Bobbie had an enormous capacity to give and to love, and it was through her love of children that she taught me something about a social vision -- having one and acting on it.
We had first met in the late 1960s, two women with opposite backgrounds but similar passions for justice and tolerance. Bobbie was born to moderate wealth and went to a fancy women's college. I was a southerner raised in genteel poverty -- rich with education and culture, meager in money. Her sense of justice was shaped by Jewish roots; mine was formed by the black experience. From the time we met, I knew that Bobbie was the genuine article.

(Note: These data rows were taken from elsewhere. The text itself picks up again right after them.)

(** The loop over rows none of which throws: one record for every
    valid row, in row order, each related to its row by [R]. *)
Lemma loop_records_of_valid_rows (H : Host)
    (R : JS.object -> Modal.ParsedTransaction -> Prop) :
  (forall i row t,
      Modal.transactionOfRow H i row = ([], Normal (Some t)) -> R row t) ->
  forall rows,
    Forall (fun row => rowThrows H row = false) rows ->
    forall i acc,
      exists w records,
        Modal.transactionsLoop H i rows acc = (w, Normal (acc ++ records)) /\
        Forall2 R (filter (validRow H) rows) records.
Proof.
  intros HR. induction 1 as [|row rows Hrow _ IH]; intros i acc.
  - exists [], []. rewrite app_nil_r. split; [reflexivity|constructor].
  - cbn [Modal.transactionsLoop filter].
    destruct (row_emitted_or_skipped H i row Hrow)
      as [(Hvalid & t & Ht)|(Hvalid & w0 & Hskip)]; rewrite Hvalid.
    + rewrite Ht, bind_ret_l.
      destruct (IH (S i) (acc ++ [t])) as (w & records & Hloop & Hrecords).
      exists w, (t :: records). split.
      * rewrite Hloop, <- app_assoc. reflexivity.
      * constructor; [apply (HR i), Ht|exact Hrecords].
    + rewrite Hskip. unfold bind.
      destruct (IH (S i) acc) as (w & records & Hloop & Hrecords).
      rewrite Hloop. exists (w0 ++ w), records. split; [reflexivity|exact Hrecords].
Qed.

(** C2, as amended.  For every sheet in which no row makes the date
    block throw, [parseTransactionsSheet] returns exactly one record
    for every valid row (the date, description and amount headers are
    found and the amount cell decodes to a number), in row order, and
    none for the other rows; and for every valid row and its record:
    when a "type" header is found and its cell is truthy, the kind is
    [String] of that cell, which for a cell holding a non-empty text is
    that text verbatim; when no "type" header is found or its cell is
    falsy (an empty text, the number 0, FALSE), the kind is "Expense"
    when the decoded amount is below zero and "Income" when it is not;
    and the amount of the record is the absolute value of the decoded
    amount, which is not below zero. *)
Theorem C2_kind_and_magnitude
    (H : Host) (rows : list JS.object) (availableColumns : list string) :
  Forall (fun row => rowThrows H row = false) rows ->
  exists w records,
    Modal.parseTransactionsSheet H rows availableColumns = (w, Normal records) /\
    Forall2
      (fun row t =>
         exists amountKey,
           findKey Modal.amountTokens row = Some amountKey /\
           (forall typeKey,
               findKey Modal.typeTokens row = Some typeKey ->
               toBoolean (get row typeKey) = true ->
               Modal.type t = toString (get row typeKey)) /\
           (forall typeKey text,
               findKey Modal.typeTokens row = Some typeKey ->
               get row typeKey = Str text -> text <> EmptyString ->
               Modal.type t = text) /\
           (findKey Modal.typeTokens row = None \/
            (exists typeKey, findKey Modal.typeTokens row = Some typeKey /\
                             toBoolean (get row typeKey) = false) ->
            (lt (decodeAmount (get row amountKey)) zero = true ->
             Modal.type t = "Expense"%string) /\
            (lt (decodeAmount (get row amountKey)) zero = false ->
             Modal.type t = "Income"%string)) /\
           Modal.amount t = abs (decodeAmount (get row amountKey)) /\
           nonNegative (Modal.amount t))
      (filter (validRow H) rows) records.
Proof.
  intros Hrows. unfold Modal.parseTransactionsSheet.
  destruct (loop_records_of_valid_rows H _
              (fun i row t => emitted_kind_and_magnitude H i row [] t)
              rows Hrows 0 [])
    as (w & records & Hloop & Hrecords).
  exists w, records. split; [exact Hloop|exact Hrecords].
Qed.

(** A sheet of four rows: one without a type column, one whose amount
    is "N/A", one with the type "expense", and one whose type cell
    holds 0.  Three records are returned. *)
Lemma C2_four_rows_witness :
  exists w records,
    Modal.parseTransactionsSheet Example.host
        [Example.rentRow; Example.badAmountRow; Example.typedRow; Example.zeroTypeRow]
        ["Date"; "Description"; "Amount"]%string = (w, Normal records) /\
    Forall2
      (fun row t =>
         exists amountKey,
           findKey Modal.amountTokens row = Some amountKey /\
           (forall typeKey,
               findKey Modal.typeTokens row = Some typeKey ->
               toBoolean (get row typeKey) = true ->
               Modal.type t = toString (get row typeKey)) /\
           (forall typeKey text,
               findKey Modal.typeTokens row = Some typeKey ->
               get row typeKey = Str text -> text <> EmptyString ->
               Modal.type t = text) /\
           (findKey Modal.typeTokens row = None \/
            (exists typeKey, findKey Modal.typeTokens row = Some typeKey /\
                             toBoolean (get row typeKey) = false) ->
            (lt (decodeAmount (get row amountKey)) zero = true ->
             Modal.type t = "Expense"%string) /\
            (lt (decodeAmount (get row amountKey)) zero = false ->
             Modal.type t = "Income"%string)) /\
           Modal.amount t = abs (decodeAmount (get row amountKey)) /\
           nonNegative (Modal.amount t))
      (filter (validRow Example.host)
         [Example.rentRow; Example.badAmountRow; Example.typedRow; Example.zeroTypeRow])
      records.
Proof.
  apply (C2_kind_and_magnitude Example.host
           [Example.rentRow; Example.badAmountRow; Example.typedRow; Example.zeroTypeRow]).
  repeat constructor; vm_compute; reflexivity.
Defined.

(** C2 as stated fails: the row is valid, a "type" header is found and
    its cell is not empty, for it holds the number 0, whose text is
    "0"; the kind of the record is not that text but "Expense",
    inferred from the sign of the amount "-250". *)
Lemma C2_zero_type_cell_is_inferred :
  validRow Example.host Example.zeroTypeRow = true /\
  findKey Modal.typeTokens Example.zeroTypeRow = Some "Type"%string /\
  get Example.zeroTypeRow "Type" = Num (ofZ 0) /\
  toString (get Example.zeroTypeRow "Type") = "0"%string /\
  Modal.parseTransactionsSheet Example.host [Example.zeroTypeRow]
      ["Date"; "Description"; "Amount"; "Type"]%string =
    ([], Normal [Example.zeroTypeRecord]) /\
  Modal.type Example.zeroTypeRecord = "Expense"%string /\
  Modal.type Example.zeroTypeRecord <> toString (get Example.zeroTypeRow "Type").
Proof.
  repeat split; try (vm_compute; reflexivity). vm_compute. discriminate.
Qed.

And the Columbia Road Children's Center, the school where Bobbie had once served as director, was her vision of how the world should be: culturally pluralistic, respectful of the individual worth of every soul. When I looked at that school last Monday, when I watched those three kids share the euphoria of the moment, I wanted to thank Bobbie for doing so much to make her vision a reality for so many people.

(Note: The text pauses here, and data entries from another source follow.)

Lemma gcm_framing : GCMFraming libs.
Proof. by apply framing. Qed.


Lemma gcmOpen_Seal (key nonce plaintext aad : bytes) :
  gcmOpen key [] nonce (gcmSeal key [] nonce plaintext aad) aad = Ok plaintext.
Proof.
  unfold gcmSeal, gcmOpen. rewrite !app_nil_l, length_app, tag16_length.
  replace (length plaintext + 16 - 16) with (length plaintext) by lia.
  rewrite (proj2 (Nat.leb_le 16 _)) by lia.
  rewrite drop_app_length, take_app_length.
  by rewrite (proj2 (bytes_eqb_eq _ _) eq_refl).
Qed.

Lemma gcm_correct : GCMCorrect libs.
Proof.
  split; [apply gcm_framing | |].
  - intros block c nonce plaintext aad [= <-] _.
    change (length (gcmSeal block [] nonce plaintext aad) = length plaintext + 16).
    unfold gcmSeal. by rewrite app_nil_l, length_app, tag16_length.
  - intros block c nonce plaintext aad [= <-] _. apply gcmOpen_Seal.
Qed.


Lemma pos_bits (p : positive) : bits_to_pos (pos_to_bits p) = p.
Proof. induction p as [p IH|p IH|]; simpl; by rewrite ?IH. Qed.

Lemma claims_code (c : IdentityClaims.t) : claimsOfCode (codeOfClaims c) = c.
Proof. by destruct c. Qed.

Lemma jose_correct (g : bytes -> AEAD) : JoseCorrect (libsWith g).
Proof.
  split; simpl.
  - intros alg key opts sig claims raw Hsig Hraw Hkid.
    assert (sig = (alg, key, opts)) as ->.
    { unfold newSigner in Hsig. destruct alg, key; by inversion Hsig. }
    unfold compactSerialize in Hraw. injection Hraw as <-.
    eexists. unfold parseSigned. rewrite pos_bits, decode_encode.
    split; [done |]. split.
    + unfold tokenKeyID. by apply String.eqb_neq in Hkid as ->.
    + unfold tokenClaims, keyCode_eqb.
      assert (publicKeyOf (L := libsWith g) key = publicOf edPublic key) as ->
        by (by destruct key).
      rewrite bool_decide_eq_true_2 by done. by rewrite claims_code.
  - intros der priv. unfold parsePrivate.
    destruct der as [|b body]; [done |].
    destruct b; try done. intros [= <-]. unfold marshalPublic, parsePublic. simpl.
    by rewrite repeat_length, Nat2Z.id.
Qed.

Lemma kms_correct (g : bytes -> AEAD) : KMSCorrect (libsWith g).
Proof.
  split. intros keyID kek wrapper plaintext blob. simpl.
  destruct (validAESKey kek); [|done].
  intros [= <-] [= <-]. cbn [kms.Decrypt wrapperWith].
  rewrite unframe_frame by (rewrite length_app, frame_length; lia).
  rewrite (proj2 (bytes_eqb_eq kek kek) eq_refl).
  split; [done |]. rewrite length_app, frame_length. lia.
Qed.

(** The sample keyrings are built by addCipher alone. *)
Lemma ringOf_ok (L : Libs) : keyring_ok (L := L) (Sample.ringOf L).
Proof.
  unfold Sample.ringOf.
  destruct (addCipher Sample.empty (Some Sample.key1)) as [e| |] eqn:H1;
    try by apply keyring_ok_empty.
  assert (keyring_ok e) as He
    by (eapply addCipher_keyring_ok; [|done]; by apply keyring_ok_empty).
  destruct (addCipher e (Some Sample.key2)) as [e'| |] eqn:H2; try done.
  by eapply addCipher_keyring_ok.
Qed.

End ReferenceFacts.

(** ** Encrypt and Decrypt on the sample keyring *)

Section EncryptDecryptRuns.
Import Reference Sample.

(** Scenario 1 of the specification: "hello" under K1 is 33 bytes long and
    decrypts to "hello". *)
Lemma Encrypt_Decrypt_roundtrip_witness :
  exists ciphertext w',
    Encrypt ring world1 hello = (Ok (ciphertext, K1), w') /\
    length ciphertext = 33 /\
    Decrypt ring (sliceOf ciphertext) K1 = Ok hello.
Proof.
  destruct (Encrypt_Decrypt_roundtrip (L := libs) (GCMCorrect0 := ReferenceFacts.gcm_correct)
              ring world1 meta1
              (default (mkKeyset key1 (gcm []) [] None []) (keyring ring !! K1)) hello)
    as (ciphertext & w' & Henc & _ & Hlen & Hdec).
  - apply ReferenceFacts.ringOf_ok.
  - reflexivity.
  - vm_compute. reflexivity.
  - simpl. lia.
  - exists ciphertext, w'. split; [exact Henc |]. split; [exact Hlen |].
    by apply Hdec.
Defined.


(** An empty buffer, and eleven bytes in a buffer of capacity sixteen. *)
Lemma Decrypt_short_buffer_panics_witness :
  Decrypt ring (sliceOf []) K1 = Panic "slice bounds out of range" /\
  Decrypt ring (mkSlice (repeat Byte.x00 11) (repeat Byte.x00 5)) K1
  = Panic "slice bounds out of range".
Proof.
  split.
  - eapply Decrypt_short_buffer_panics.
    + vm_compute. reflexivity.
    + vm_compute. lia.
  - eapply Decrypt_short_buffer_panics.
    + vm_compute. reflexivity.
    + vm_compute. lia.
Defined.

End EncryptDecryptRuns.

(** ** SignClaims and VerifyClaim *)

Section SignVerify.
Context {L : Libs}.

Lemma activeKeySet_Ok (e : Encrypter) (w : World) (ks : keyset) :
  activeKeySet e w = Ok ks ->
  exists meta,
    activeRootKeyMeta w = Ok (Some meta) /\
    keyring e !! RootKeyMeta.KeyID meta = Some ks.
Proof.
  unfold activeKeySet, keysetByIDLocked, obind.
  destruct (activeRootKeyMeta w) as [[meta|]| |]; try done.
  destruct (keyring e !! RootKeyMeta.KeyID meta) as [ks'|] eqn:Hks; [|done].
  intros [= <-]. eauto.
Qed.

(** The public key GetPublicKey publishes for a keyset is the verifying
    key of the key SignClaims signs with. *)
Lemma GetPublicKey_matches `{!JoseCorrect L} (e : Encrypter) (keyID : string)
    (ks : keyset) :
  keyring e !! keyID = Some ks -> keyset_ok keyID ks ->
  exists pubKey,
    GetPublicKey e keyID = Ok pubKey /\
    KeyringPublicKey.KeyID pubKey = keyID /\
    KeyringPublicKey_GetPublicKey pubKey
    = Ok (publicKeyOf
            match rsaPrivateKey ks with
            | Some rsaKey => SignRSA rsaKey
            | None => SignEd25519 (eddsaPrivateKey ks)
            end).
Proof.
  intros Hks (meta & Hm & Hid & Hnew).
  apply newKeyset_Ok in Hnew as (_ & _ & _ & Hrsa).
  unfold GetPublicKey, keysetByIDLocked. rewrite Hks. simpl. rewrite Hm.
  destruct (rsaPrivateKey ks) as [priv|].
  - destruct Hrsa as [[der Hder] Hpub]. eexists. split; [done |]. split; [done |].
    unfold KeyringPublicKey_GetPublicKey. simpl.
    rewrite Hpub, (x509_public_roundtrip L der priv Hder). done.
  - eexists. split; [done |]. split; [done |]. done.
Qed.


(** The retry loop has one way out, and it returns no token. *)
Lemma retryActiveKeySet_Ok (view : nat -> Encrypter * World) (n polls : nat)
    (last : outcome keyset) (r : string * string) :
  retryActiveKeySet view n polls last = Ok r -> r = ("", "").
Proof.
  revert n last. induction polls as [|polls IH]; intros n last; simpl.
  - destruct last; by intros [= <-].
  - destruct (activeKeySet _ _); [apply IH | apply IH | done].
Qed.

(** Its result is decided by the last retry alone. *)
Lemma retryActiveKeySet_last (view : nat -> Encrypter * World) (n polls : nat)
    (last : outcome keyset) :
  (forall i, is_panic (activeKeySet (view i).1 (view i).2) = false) ->
  retryActiveKeySet view n (S polls) last
  = afterRetries (activeKeySet (view (n + polls)).1 (view (n + polls)).2).
Proof.
  intros Hnp. revert n last. induction polls as [|polls IH]; intros n last.
  - simpl. rewrite Nat.add_0_r. specialize (Hnp n).
    by destruct (activeKeySet (view n).1 (view n).2).
  - change (retryActiveKeySet view n (S (S polls)) last)
      with (match activeKeySet (view n).1 (view n).2 with
            | Panic m => Panic m
            | r => retryActiveKeySet view (S n) (S polls) r
            end).
    rewrite <- Nat.add_succ_comm. specialize (Hnp n).
    destruct (activeKeySet (view n).1 (view n).2); try done; apply IH.
Qed.

(** C5, as the code has it: once the first attempt to get the active
    keyset has failed, SignClaims never returns a token.  The [break] on
    success leaves the select only, the loop runs until the context is done,
    and then returns two empty strings with the error of the last retry:
    no error at all when the keyset has arrived by then, and the error of
    activeKeySet when it has not. *)
Theorem SignClaims_retry_never_signs (e : Encrypter) (w : World)
    (view : nat -> Encrypter * World) (polls : nat) (claims : IdentityClaims.t)
    (err : error) :
  activeKeySet e w = Err err ->
  (forall r, SignClaims e w view polls claims = Ok r -> r = ("", "")) /\
  (0 < polls ->
   (forall i, is_panic (activeKeySet (view i).1 (view i).2) = false) ->
   (forall ks,
      activeKeySet (view (polls - 1)).1 (view (polls - 1)).2 = Ok ks ->
      SignClaims e w view polls claims = Ok ("", "")) /\
   (forall err',
      activeKeySet (view (polls - 1)).1 (view (polls - 1)).2 = Err err' ->
      SignClaims e w view polls claims = Err err')).
Proof.
  intros Hfirst. unfold SignClaims. rewrite Hfirst. split.
  - intros r. apply retryActiveKeySet_Ok.
  - intros Hpolls Hnp. destruct polls as [|polls]; [lia |].
    rewrite (retryActiveKeySet_last view 0 polls _ Hnp).
    replace (S polls - 1) with polls by lia. simpl.
    split; [intros ks H | intros err' H]; by rewrite H.
Qed.

End SignVerify.

(** ** SignClaims and VerifyClaim on the sample keyring *)

Section SignVerifyRuns.
Import Reference Sample.


(** Scenario 3 of the specification: the node starts without the key, the
    key arrives before the third retry, and SignClaims still returns no
    token: it returns two empty strings and no error. *)
Lemma SignClaims_retry_never_signs_witness :
  activeKeySet empty world1 = Err (ErrNoSuchKey K1) /\
  SignClaims (L := libs) empty world1 late 100 claims = Ok ("", "").
Proof.
  assert (activeKeySet empty world1 = Err (ErrNoSuchKey K1)) as Hfirst by reflexivity.
  split; [exact Hfirst |].
  destruct (SignClaims_retry_never_signs (L := libs) empty world1 late 100 claims _ Hfirst)
    as [_ Hlast].
  destruct Hlast as [Hkey _].
  - lia.
  - intros i. unfold late. by destruct (i <? 2).
  - eapply Hkey. vm_compute. reflexivity.
Defined.

End SignVerifyRuns.

(** ** NewEncrypter and AddKey *)

Section Construction.
Context {L : Libs}.

(** C10, as the code has it: NewEncrypter leaves [providerConfigs] nil, so
    with any KEK provider configuration in the server's list the first
    store into the map panics, before the keystore is touched. *)
Theorem NewEncrypter_provider_configs_panic (config : Config) (w : World)
    (keystorePath : string) :
  KEKProviderConfigs config <> [] ->
  exists msg, NewEncrypter config w keystorePath = (Panic msg, w).
Proof.
  unfold NewEncrypter. destruct (KEKProviderConfigs config) as [|[p|] rest]; [done | |].
  - intros _. by eexists.
  - intros _. by eexists.
Qed.


(** C9: when addCipher has installed the key and saveKeyToStore then fails,
    AddKey returns the error of the save and leaves the keyring as
    addCipher made it: GetKey by the key's ID returns its material, and
    Decrypt by that ID opens what was sealed under the key. *)
Theorem AddKey_save_failure_keeps_key `{!GCMCorrect L} (e e1 : Encrypter) (w w1 : World)
    (r : RootKey.t) (err : error) :
  addCipher e (Some r) = Ok e1 ->
  saveKeyToStore e1 w r = (Err err, w1) ->
  AddKey e w (Some r) = (Err err, e1, w1) /\
  exists meta ks,
    RootKey.Meta r = Some meta /\
    keyring e1 !! RootKeyMeta.KeyID meta = Some ks /\
    rootKey ks = r /\
    GetKey e1 (RootKeyMeta.KeyID meta) = Ok (RootKey.Key r, RootKey.RSAKey r) /\
    forall nonce plaintext s,
      length nonce = 12 ->
      elems s = nonce ++ Seal (cipher ks) [] nonce plaintext
                           (bytesOf (RootKeyMeta.KeyID meta)) ->
      Decrypt e1 s (RootKeyMeta.KeyID meta) = Ok plaintext.
Proof.
  intros Hadd Hsave. split.
  - unfold AddKey. by rewrite Hadd, Hsave.
  - apply addCipher_Ok in Hadd as (r' & meta & ks & [= <-] & Hm & Hks & ->).
    pose proof (newKeyset_Ok _ _ _ Hks) as (Hr & [block Hc] & _).
    assert (keyset_ok (RootKeyMeta.KeyID meta) ks) as Hk
      by (exists meta; by rewrite Hr).
    exists meta, ks. simpl. rewrite lookup_insert_eq.
    split; [done |]. split; [done |]. split; [done |]. split.
    + unfold GetKey, keysetByIDLocked. simpl. rewrite lookup_insert_eq. simpl.
      by rewrite Hr.
    + intros nonce plaintext s Hn Hs.
      rewrite (Decrypt_framed _ s _ ks nonce _ (lookup_insert_eq _ _ _) Hk Hn Hs).
      by apply (gcm_Open_Seal L block).
Qed.

(** The key stays until RemoveKey: later calls of addCipher for other IDs
    leave it in place. *)
Lemma addCipher_other_key (e e' : Encrypter) (r : RootKey.t) (meta : RootKeyMeta.t)
    (keyID : string) :
  addCipher e (Some r) = Ok e' -> RootKey.Meta r = Some meta ->
  RootKeyMeta.KeyID meta <> keyID ->
  keyring e' !! keyID = keyring e !! keyID.
Proof.
  intros (r' & meta' & ks & [= <-] & Hm & _ & ->)%addCipher_Ok Hmeta Hne.
  rewrite Hm in Hmeta. injection Hmeta as ->. simpl.
  by rewrite lookup_insert_ne.
Qed.

End Construction.

Section ConstructionRuns.
Import Reference Sample.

But I couldn't thank her. They had buried Bobbie that morning on a hillside in Maryland. She was 40. She died of cancer.
Bobbie learned she had cancer in 1978, at a time when she was training for a new career as a psychotherapist. The tragedy of the dreadful disease was doubled because of her extraordinary zest for life. For four years she tried to deal with her mortality, her fear of dying. She began to keep a journal, a vivid, insightful record of the great contradiction between the beauty that she saw around her and her own confrontation with personal nothingness, her search for the courage not to be.
August 20, 1978: At the farm I have found that I can accept death. On the Vineyard I find that I wish for immortality.
Yesterday I watched two old people at the vegetable stand in West Tisbury selecting herbs one by one, a few mushrooms, laughing over the paucity of the choice. I wondered if they still made love. Smiles deepened the creases around their eyes. Her body was still tall and strong. Amazon like, unbreakable it seemed. A heavy paunch girded his belt and overflowed and yet I envied him as well and wondered if their thoughts raced alike, like mine, from mushrooms to sex.
May 23, 1979: The Catacombs, Rome, Italy. Today I descended them. What did I expect?...Graves, covered, neat, flowered, silent. But not skeletons, bones, writing, signs of the Christian passovers, walkways that once were open for public use. This was a message to me. People once ate and drank at the site of the dearly buried ones. Life and death comingled in aching proximity. Suddenly I saw the continuum. From them to me. I knew that we die. The flash of truth was everywhere . . .
Anxiety laid its head down. Sadness stilled. For one moment I had found what I had come for, the courage not to be.
A few months ago, Bobbie left the hospital and went home to die. Even in dying, she was still giving to those who knew and loved her. She had a paid nurse for only one week. After that, dozens of friends came in shifts to help the family care for her.
The sun shone brilliantly when her friends of all backgrounds gathered on the hillside to say their last goodbyes and to celebrate her life. A Spanish man in a pigtail said Bobbie taught him to be strong and to respect his own culture.
Then, as their two children stood beside him, Bobbie's husband Reid said: "The first thing Bobbie and I -- and our children -- want to say to this group is 'Thank you.'" And so he celebrated a person with a vision, a person "with a vital smile that could melt icebergs," a person who in life -- and in death -- was fulfilled.